*** Opening Task inputs ***
(** * The External backend of wavesurfer.js (src/external-backend.js)

    A shallow embedding of the playback clock of the External backend and
    the properties of its transport operations.

    Numbers.  A JavaScript number is modelled as an exact rational
    ([Qc], canonical fractions, so that equal numbers are equal terms)
    extended with [NaN], [+Infinity] and [-Infinity].  Rounding and the
    sign of zero are not modelled: every zero is [+0].

    Events.  The backend inherits [fireEvent] from util.Observer.  The
    model records every fired event in a log and runs the two handlers that
    [createTimer] registers ('play' and 'pause'); calls of
    [requestAnimationFrame] are counted.  The model is that of a backend on
    which [init()] has run once; [destroy()], which detaches the handlers,
    is left out. *)

From Stdlib Require Import QArith Qcanon List Bool Lia.
Import ListNotations.

(** ** The fragment of JavaScript the backend uses *)

Module JS.

Local Open Scope Qc_scope.

Inductive num : Type :=
| NaN
| PInf
| NInf
| Fin (q : Qc).

(** A value that a field or an argument of the backend can hold: the
    backend stores numbers, [null] and whatever the caller passed, which may
    be [undefined] for an omitted argument. *)
Inductive value : Type :=
| VUndefined
| VNull
| VNum (n : num).

Definition Qc_is_zero (q : Qc) : bool :=
  match q ?= 0 with Eq => true | _ => false end.

Definition Qc_leb (x y : Qc) : bool :=
  match x ?= y with Gt => false | _ => true end.

(** The infinity (or NaN) whose sign is that of a comparison with zero. *)
Definition signed_inf (c : comparison) : num :=
  match c with Gt => PInf | Lt => NInf | Eq => NaN end.

Definition num_opp (a : num) : num :=
  match a with
  | NaN => NaN
  | PInf => NInf
  | NInf => PInf
  | Fin x => Fin (- x)
  end.

Definition num_add (a b : num) : num :=
  match a, b with
  | NaN, _ | _, NaN => NaN
  | PInf, NInf | NInf, PInf => NaN
  | PInf, _ | _, PInf => PInf
  | NInf, _ | _, NInf => NInf
  | Fin x, Fin y => Fin (x + y)
  end.

Definition num_sub (a b : num) : num := num_add a (num_opp b).

Definition num_mul (a b : num) : num :=
  match a, b with
  | NaN, _ | _, NaN => NaN
  | Fin x, Fin y => Fin (x * y)
  | PInf, PInf | NInf, NInf => PInf
  | PInf, NInf | NInf, PInf => NInf
  | PInf, Fin y | Fin y, PInf => signed_inf (y ?= 0)
  | NInf, Fin y | Fin y, NInf => signed_inf (0 ?= y)
  end.
(** C6.  A chat send that comes back with status 200 and a first
    candidate whose text is [v] appends two turns to the history, in this
    order: the user turn with the prompt as its only text part, then the
    model turn with [v] as its only text part; and it returns [v].  With
    prompt "hello" and candidate text "hi" on an empty history, the
    history is then exactly these two turns. *)
Theorem chat_round_trip rt rm self message s latency r result v :
  rm (List.length (sent s)) (prompt_request self message s)
    = Responded latency r ->
  status_code r = 200 ->
  json r = Val result ->
  first_candidate_text result = Val v ->
  exists s',
    call_gemini rt rm self message s = (Ok v, s') /\
    conversation_history s' =
      (conversation_history s
       ++ [user_turn [text_value (VStr message)]; model_turn [text_value v]])%list /\
    uploaded_files s' = uploaded_files s.
Proof.
  intros Hreply Hstatus Hjson Hpath.
  eexists. split.
  - apply call_gemini_success. rewrite Hreply.
    exact (first_candidate_reply latency r result v Hstatus Hjson Hpath).
  - split; reflexivity.
Qed.

Lemma chat_round_trip_witness :
  exists s',
    call_gemini Sample.machine Sample.says_hi Sample.chat "hello" Sample.fresh
      = (Ok (VStr "hi"), s') /\
    conversation_history s' =
      [ VDict [("role", VStr "user");
               ("parts", VList [VDict [("text", VStr "hello")]])];
        VDict [("role", VStr "model");
               ("parts", VList [VDict [("text", VStr "hi")]])] ].
Proof.
  destruct (chat_round_trip Sample.machine Sample.says_hi Sample.chat "hello"
              Sample.fresh 300
              (Sample.response 200 [("Content-Type", "application/json")]
                 "{...}" (Val Sample.reply_hi))
              Sample.reply_hi (VStr "hi") eq_refl eq_refl eq_refl eq_refl)
    as (s' & Hrun & Hhist & _).
  exists s'. split; [exact Hrun | exact Hhist].
Defined.
(** * Database schema migrations: plan compiler and execution worker

    A shallow embedding of the Go package [migration]: the schema
    registry ([Schema.Define], [Schema.complete], [Schema.Err]), the plan
    compiler ([newPlan]), the forgiving time scanner ([timeVal.Scan]) and
    the execution worker ([Worker.Up], [Down], [Goto], [Force], [Lock],
    [Unlock], [Version], [Versions]) with the version summary it derives
    from the persisted rows. *)

From Stdlib Require Import ZArith Ascii String DecimalString DecimalPos DecimalZ.
From stdpp Require Import gmap strings list sorting.

Open Scope Z_scope.

(** ** Small helpers shared by the whole development *)

(** [%d] of [fmt.Sprintf] applied to an integer. *)
Definition fmt_d (z : Z) : string := NilZero.string_of_int (Z.to_int z).

(** Go's [int] and [int64] are 64-bit two's complement: [wrap64] is the
    value an arithmetic result is reduced to. *)
Definition wrap64 (z : Z) : Z := (z + 2 ^ 63) `mod` 2 ^ 64 - 2 ^ 63.

(** [sort.Slice(x, less)]: the source only ever sorts slices whose keys
    are pairwise distinct, for which every correct sort returns the same
    slice; insertion sort is used here. *)
Fixpoint insert_by {A} (less : A → A → bool) (x : A) (l : list A) : list A :=
  match l with
  | [] => [x]
  | y :: l' => if less x y then x :: y :: l' else y :: insert_by less x l'
  end.

Definition sort_Slice {A} (less : A → A → bool) (l : list A) : list A :=
  foldr (insert_by less) [] l.

(** ** Errors of a schema definition (migration.go) *)

(** [type VersionID int64]. *)
Abbreviation VersionID := Z (only parsing).

(** [type Error struct]; the fields are prefixed, [Version] being the
    name of the runtime record below. *)
Record Error := mkError { e_Version : VersionID; e_Description : string }.

(** [type Errors]. *)
Abbreviation Errors := (list Error) (only parsing).

(** [Error.Error]: ["%d: %s"]. *)
Definition Error_Error (e : Error) : string :=
  fmt_d (e_Version e) +:+ ": " +:+ e_Description e.

(** A location of the store of definitions (see below). *)
Abbreviation loc := nat (only parsing).

Section Migration.

(** The part of the database that the migrations themselves act on (the
    user's tables, views and rows).  A command or a Go function run
    against it gives the resulting data and [None], or an error text. *)
Variable Data : Type.

Definition effect := Data → Data * option string.

(** A [time.Time]: the instant, as seconds and nanoseconds since the Unix
    epoch, and the zone it is shown in. *)
Inductive zone :=
| UTC
| Local
| FixedZone (offset_seconds : Z).

Record Time := mkTime { t_sec : Z; t_nsec : Z; t_zone : zone }.

(** The surroundings the package runs in:
    - [exec_sql]: what the backend does with the text of an SQL/DDL
      command;
    - [time_Parse]: [time.Parse(layout, value)] of Go's standard library,
      [None] when it reports an error;
    - [clock]: the time [time.Now()] shows at its [n]-th reading;
    - [duplicate_key]: the backend's error text for an insert that
      violates the primary key. *)
Record Env := mkEnv {
  exec_sql : string → effect;
  time_Parse : string → string → option Time;
  clock : nat → Time;
  duplicate_key : string
}.

Variable env : Env.

(** ** Actions and definitions *)

(** [type action struct]. *)
Record action := mkAction {
  sql : string;
  dbFunc : option effect;
  txFunc : option effect;
  replayUp : option VersionID
}.

Definition zero_action : action := mkAction "" None None None.

(** [type Action], a function on a pointer to an [action]: the
    package's four constructors. *)
Inductive Action :=
| Command (s : string)
| DBFunc (f : effect)
| TxFunc (f : effect)
| Replay (id : VersionID).

(** Calling an [Action] on an [action] sets one field of it. *)
Definition run_Action (f : Action) (a : action) : action :=
  match f with
  | Command s => mkAction s (dbFunc a) (txFunc a) (replayUp a)
  | DBFunc g => mkAction (sql a) (Some g) (txFunc a) (replayUp a)
  | TxFunc g => mkAction (sql a) (dbFunc a) (Some g) (replayUp a)
  | Replay id => mkAction (sql a) (dbFunc a) (txFunc a) (Some id)
  end.

(** [type Definition struct] ([Definition] is a reserved word here); a
    nil [Action] is [None]. *)
Record Defn := mkDefinition {
  d_id : VersionID;
  upAction : option Action;
  upCount : Z;
  downAction : option Action;
  downCount : Z
}.

Definition newDefinition (id : VersionID) : Defn :=
  mkDefinition id None 0 None 0.

Definition set_up (a : option Action) (d : Defn) : Defn :=
  mkDefinition (d_id d) a (wrap64 (upCount d + 1)) (downAction d) (downCount d).

Definition set_down (a : option Action) (d : Defn) : Defn :=
  mkDefinition (d_id d) (upAction d) (upCount d) a (wrap64 (downCount d + 1)).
*** Closing Task inputs ***
■ Problem details ■
Only the lines from the line with "(** [type Action], a" to the final line of the entries are to be returned, each exactly as written, both ends included.

■ Result for this exercise ■
(** [type Action], a function on a pointer to an [action]: the
    package's four constructors. *)
Inductive Action :=
| Command (s : string)
| DBFunc (f : effect)
| TxFunc (f : effect)
| Replay (id : VersionID).

(** Calling an [Action] on an [action] sets one field of it. *)
Definition run_Action (f : Action) (a : action) : action :=
  match f with
  | Command s => mkAction s (dbFunc a) (txFunc a) (replayUp a)
  | DBFunc g => mkAction (sql a) (Some g) (txFunc a) (replayUp a)
  | TxFunc g => mkAction (sql a) (dbFunc a) (Some g) (replayUp a)
  | Replay id => mkAction (sql a) (dbFunc a) (txFunc a) (Some id)
  end.

(** [type Definition struct] ([Definition] is a reserved word here); a
    nil [Action] is [None]. *)
Record Defn := mkDefinition {
  d_id : VersionID;
  upAction : option Action;
  upCount : Z;
  downAction : option Action;
  downCount : Z
}.

Definition newDefinition (id : VersionID) : Defn :=
  mkDefinition id None 0 None 0.

Definition set_up (a : option Action) (d : Defn) : Defn :=
  mkDefinition (d_id d) a (wrap64 (upCount d + 1)) (downAction d) (downCount d).

Definition set_down (a : option Action) (d : Defn) : Defn :=
  mkDefinition (d_id d) (upAction d) (upCount d) a (wrap64 (downCount d + 1)).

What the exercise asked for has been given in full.